T.L. Ck. 9/19/40 20.00

T.L. Cash 9/20/40 20.00

9/28/40 T.L. 5.00

9/30/40 T.L. 25.00

10/4/40 T.L. 20.00

10/5/40 T.L. 20.00

T.L.N.Y. trip 20.00

Carting T.L. 10.00

All this was clearly sufficient to take the issue to the jury, and the motions for directed verdicts were rightly denied. It follows that unless the points which Paladino has raised concerning what happened during the trial amount to reversible error, the judgment must stand as to both.

The first such assignment was the refusal of the trial judge, after he had defined the term "reasonable doubt," to add upon request that it "also meant that they [the jury] must be convinced to a moral certainty." This may well be so, and yet the judge was not required to comply with such a request. He had already covered the subject adequately and correctly. Nothing useful would have been added by using a term like "convinced to a moral certainty," which instead of explaining anything more clearly might create a need for further explanation, Hopt v. Utah, 120 U.S. 430, 7 S. Ct. 614, 30 L. Ed. 708.

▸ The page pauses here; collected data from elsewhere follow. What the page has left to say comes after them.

Lemma feed_hex4 d1 d2 d3 d4 u high st r cp s c :
  hex4 d1 d2 d3 d4 = Some u →
  feed [d1; d2; d3; d4] (in_escape st r cp s c (UnicodeEscape 0 0 high)) =
  let? s := unicode_done u high (mk_string (js_key s) (js_target s) c NoEscape []) in
  Ok (mk_parser st (Some (LexString s)) r cp).
Proof.
  intros (va & vb & vc & vd & Ha & Hb & Hc & Hd & ->)%hex4_some.
  pose proof (hex_value_range _ _ Ha). pose proof (hex_value_range _ _ Hb).
  pose proof (hex_value_range _ _ Hc). pose proof (hex_value_range _ _ Hd).
  unfold in_escape.
  erewrite feed_string_more
    by (unfold feed_string; cbn [js_escape set_escape]; rewrite (feed_unicode_digit _ _ _ _ _ _ Ha) by lia; reflexivity).
  erewrite feed_string_more
    by (unfold feed_string; cbn [js_escape set_escape]; rewrite (feed_unicode_digit _ _ _ _ _ _ Hb) by lia; reflexivity).
  erewrite feed_string_more
    by (unfold feed_string; cbn [js_escape set_escape]; rewrite (feed_unicode_digit _ _ _ _ _ _ Hc) by lia; reflexivity).
  rewrite feed_one, feed_byte_string. unfold feed_string. cbn [js_escape set_escape].
  rewrite (feed_unicode_digit _ _ _ _ _ _ Hd) by lia. cbn [Nat.ltb Nat.leb js_key js_target js_capture js_raw_utf8].
  by destruct (unicode_done _ _ _).
Qed.

Lemma push_scalar_some u ch k t c :
  encode_scalar u = Some ch →
  push_scalar u (mk_string k t c NoEscape []) = let? c := push ch c in Ok (mk_string k t c NoEscape []).
Proof. intros E. unfold push_scalar. by rewrite E. Qed.

Lemma scalar_of_pair u v :
  between 55296 56319 u = true → between 56320 57343 v = true →
  65536 + Z.lor (Z.shiftl (u - 55296) 10) (v - 56320) = 65536 + (u - 55296) * 1024 + (v - 56320).
Proof.
  unfold between. intros. bool_prop.
  assert (Z.land (Z.shiftl (u - 55296) 10) (v - 56320) = 0) as Hl.
  { apply Z.bits_inj'. intros n Hn. rewrite Z.land_spec, Z.bits_0, Z.shiftl_spec by lia.
    destruct (decide (n < 10)).
    - by rewrite (Z.testbit_neg_r _ (n - 10)) by lia.
    - rewrite (Z.bits_above_log2 (v - 56320)), andb_false_r; [done | lia |].
      destruct (decide (v - 56320 = 0)) as [->|]; [cbn; lia|].
      apply Z.log2_lt_pow2; [lia|]. apply Z.lt_le_trans with (2 ^ 10); [lia|].
      apply Z.pow_le_mono_r; lia. }
  pose proof (Z.add_lor_land (Z.shiftl (u - 55296) 10) (v - 56320)) as E.
  rewrite Hl, Z.shiftl_mul_pow2 in E by lia. rewrite Z.shiftl_mul_pow2 by lia. lia.
Qed.

Lemma feed_simple_escape e v k t c :
  simple_escape e = Some v →
  feed_string e (mk_string k t c Escaped []) =
  let? c := push [v] c in Ok (false, mk_string k t c NoEscape []).
Proof.
  unfold simple_escape, feed_string. cbn [js_escape set_escape]. intros E.
  repeat case_match; simplify_eq; unfold push_string;
    cbn [js_capture js_key js_target js_raw_utf8 js_escape set_escape];
    match goal with |- context [push ?x c] => by destruct (push x c) end.
Qed.

Lemma feed_backslash bs st r cp s c :
  feed (92 :: bs) (in_string st r cp s c) = feed bs (in_escape st r cp s c Escaped).
Proof. done. Qed.

Lemma feed_u bs st r cp s c :
  feed (117 :: bs) (in_escape st r cp s c Escaped) =
  feed bs (in_escape st r cp s c (UnicodeEscape 0 0 None)).
Proof. done. Qed.

Lemma feed_low_u bs st r cp s c high :
  feed (92 :: 117 :: bs) (in_escape st r cp s c (LowBackslash high)) =
  feed bs (in_escape st r cp s c (UnicodeEscape 0 0 (Some high))).
Proof. done. Qed.

Lemma feed_hex4_app d1 d2 d3 d4 bs p :
  feed (d1 :: d2 :: d3 :: d4 :: bs) p = let? p := feed [d1; d2; d3; d4] p in feed bs p.
Proof. exact (feed_app [d1; d2; d3; d4] bs p). Qed.

(** The characters of a string are pushed one by one. *)
Lemma feed_chars cs b st r cp s c :
  chars_text cs b →
  feed b (in_string st r cp s c) = let? c := push_all cs c in Ok (in_string st r cp s c).
Proof.
  intros Ht. revert c.
  induction Ht as [|ch cs b Hc Hh Ht IH|e v cs b He Ht IH|d1 d2 d3 d4 u ch cs b Hu Hs Hch Ht IH
    |d1 d2 d3 d4 e1 e2 e3 e4 u v ch cs b Hu Hhi Hv Hlo Hch Ht IH]; intros c.
  - done.
  - rewrite feed_app, feed_raw_char by done. cbn [push_all]. destruct (push ch c); [apply IH | done].
  - rewrite feed_backslash. cbn [push_all]. change (e :: b) with ([e] ++ b).
    rewrite feed_app, feed_one. unfold in_escape at 1. rewrite feed_byte_string, (feed_simple_escape _ _ _ _ _ He).
    destruct (push [v] c); [apply IH | done].
  - rewrite feed_backslash, feed_u, feed_hex4_app, (feed_hex4 _ _ _ _ _ _ _ _ _ _ _ Hu).
    unfold unicode_done. replace (between 55296 56319 u) with false by (revert Hs; unfold between; lia).
    replace (between 56320 57343 u) with false by (revert Hs; unfold between; lia).
    rewrite (push_scalar_some _ _ _ _ _ Hch). cbn [push_all]. destruct (push ch c); [apply IH | done].
  - rewrite feed_backslash, feed_u, feed_hex4_app, (feed_hex4 _ _ _ _ _ _ _ _ _ _ _ Hu).
    unfold unicode_done. rewrite Hhi. cbn [rbind].
    match goal with |- feed ?bs _ = ?R =>
      change (feed bs (in_escape st r cp s c (LowBackslash u)) = R) end.
    rewrite feed_low_u, feed_hex4_app, (feed_hex4 _ _ _ _ _ _ _ _ _ _ _ Hv).
    unfold unicode_done. rewrite Hlo. cbn [negb]. rewrite scalar_of_pair by done.
    rewrite (push_scalar_some _ _ _ _ _ Hch). cbn [push_all]. destruct (push ch c); [apply IH | done].
Qed.

Lemma simple_escape_ascii e v : simple_escape e = Some v → utf8_char [v] = true.
Proof.
  unfold simple_escape, one_of. cbn [existsb]. intros E.
  repeat case_match; simplify_eq; bool_prop; cbn; unfold between; lia.
Qed.

Lemma chars_text_utf8 cs b : chars_text cs b → Forall (λ c, utf8_char c = true) cs.
Proof.
  induction 1; constructor; eauto using simple_escape_ascii, encode_scalar_utf8.
Qed.

(** A whole string after its opening quote. *)
Lemma feed_string_text txt b st r k t :
  string_text txt b →
  ∃ b', b = 34 :: b' ∧
  feed b' (mk_parser st (Some (LexString (new_string k t))) r false) =
  let? c := push_all (utf8_split txt) (js_capture (new_string k t)) in
  finish_string (mk_string k t c NoEscape []) (mk_parser st None r false).
Proof.
  intros (cs & b' & -> & Hc & ->). exists (b' ++ [34]). split; [done|].
  rewrite utf8_split_join by eauto using chars_text_utf8.
  rewrite feed_app. pose proof (feed_chars cs b' st r false (new_string k t) (js_capture (new_string k t)) Hc) as E.
  unfold in_string in E. change (js_key (new_string k t)) with k in E.
  change (js_target (new_string k t)) with t in E.
  change (new_string k t) with (mk_string k t (js_capture (new_string k t)) NoEscape []) at 1.
  rewrite E. destruct (push_all cs _) as [c|]; [|done]. cbn [rbind]. rewrite feed_one, feed_byte_string. done.
Qed.

(** ** Atoms *)

Lemma feed_atom_chars a acc st r :
  Forall (λ x, delimiter x = false) a → (length acc + length a ≤ 64)%nat →
  feed a (mk_parser st (Some (LexAtom acc)) r false) = Ok (mk_parser st (Some (LexAtom (acc ++ a))) r false).
Proof.
  revert acc. induction a as [|x a IH]; intros acc Hd Hl; [by rewrite app_nil_r|].
  apply Forall_cons in Hd as [Hx Hd]. cbn [length] in Hl. cbn [feed]. unfold feed_byte. cbn [pr_lex].
  unfold delimiter in Hx. rewrite Hx.
  destruct (Nat.leb_spec 64 (length acc)); [lia|].
  cbn [rbind]. unfold with_lex. cbn [pr_stack pr_record pr_complete].
  rewrite IH, <- app_assoc; [done | done |]. rewrite length_app. cbn [length]. lia.
Qed.

(** At a delimiter, an atom is checked and the delimiter is read after it. *)
Lemma feed_atom_end x a v st r :
  delimiter x = true → json_from_slice a = Some v →
  feed_byte x (mk_parser st (Some (LexAtom a)) r false) =
  let? p := finish_scalar (mk_parser st None r false) in feed_structure x p.
Proof.
  intros Hx Ha. unfold feed_byte. cbn [pr_lex]. unfold delimiter in Hx. rewrite Hx, Ha.
  rewrite bool_decide_true by eauto. done.
Qed.
End lexing.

The final question is whether it was error to exclude evidence of Paladino's reputation as to moral character and to confine the inquiry to that of his reputation for truth and veracity. Three witnesses testified that the latter was good. We assume that one of them, who was the only one asked about it, would also have testified, but for an objection which was sustained, that his moral character was reputably good. This was admissible evidence. Edginton v. United States, 164 U.S. 361, 17 S. Ct. 72, 41 L. Ed. 467; Kaufmann v. United States, 3 Cir., 282 F. 776. Yet it was not necessarily harmful error to exclude it in this instance. This appellant testified in his own behalf and denied all participation in the conspiracy. If the jury believed him his acquittal was bound to follow. He thus made his credibility as a witness an issue of paramount importance and as to that trait of character most directly involved he was permitted to introduce whatever evidence he offered. He therefore had the benefit of this kind of evidence in its most helpful form. In view of that, none of his substantial rights were affected by the exclusion and there was no reversible error. 28 U.S.C.A. ยง 391.